Mozilla went through a long period of development, but with regular releases. I ran “Mozilla” (officially Mozilla Suite and later SeaMonkey) from mid-2000 right through until Firefox 1.0 came out in 2004.

The great thing about Firefox was that finally, we had a free software browser and it also happened to be one of the best browsers out there. People celebrated by donating money to the newly formed Mozilla Foundation to put a two page ad in the New York Times:

On a recent trip to San Francisco I got to see some of these names on the sign outside the Mozilla offices. I even spotted a few people I know.

For a few years, things were pretty great. And then in 2006, a whole bunch of stuff happened which basically came down to Mozilla and Debian arguing over a trademark, and Debian rebranding the browser and email client as Iceweasel and Icedove respectively.

Which is why Medium doesn’t support my browser.

Medium hearkens back to the “good old days” of the web, when you have to have the right browser installed to view a website.

My browser identifies as:

Mozilla/5.0 (X11; Linux x86_64; rv:35.0) Gecko/20100101 Firefox/35.0 Iceweasel/35.0

Yep. It identifies AS Firefox as well as Iceweasel.

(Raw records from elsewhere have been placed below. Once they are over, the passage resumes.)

Lemma call_service_ok self name service_func r :
  registry_ok self -> registry_ok (call_service self name service_func r).1.2.
Proof.
  intros Hm. pose proof (call_service_unfold self name service_func r) as H.
  destruct (get_breaker_ok self name Hm) as [Hm0 Hb0].
  destruct (get_breaker self name) as [b0 self0]. rewrite H. simpl in Hm0, Hb0.
  destruct (check_circuit _ _ _) as [e|b1] eqn:Hc; [done|].
  apply check_circuit_not_open in Hc.
  destruct (service_func (world r)) as [[v|e] w']; simpl;
    apply registry_ok_store; auto using on_success_ok, on_failure_ok.
Qed.

Lemma reset_breaker_ok self name :
  registry_ok self -> registry_ok (reset_breaker self name).2.
Proof.
  intros Hm. unfold reset_breaker. destruct (breakers self !! name); [|done].
  apply registry_ok_store; [done | by intros [=]].
Qed.

Lemma call_service_abandoned_ok self name r :
  registry_ok self -> registry_ok (call_service_abandoned self name r).
Proof.
  intros Hm. unfold call_service_abandoned.
  destruct (get_breaker_ok self name Hm) as [Hm0 Hb0].
  destruct (get_breaker self name) as [b0 self0]. simpl in Hm0, Hb0.
  destruct (check_circuit _ _ _) as [e|b1] eqn:Hc; [done|].
  apply check_circuit_not_open in Hc.
  apply registry_ok_store; [done|]. by intros Hst.
Qed.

And this is what I see if I use the User Agent Switcher to claim to be Mozilla Firefox™ (akaMozilla/5.0 (X11; Linux x86_64; rv:35.0) Gecko/20100101 Firefox/35.0)

Yes you do. I just wrote my entire post in it, and I have to say, your editing interface is pretty nice. Now just stop using 1990s-techniques to figure out if I have the right browser or not and just show me the page I requested without trying to second guess me.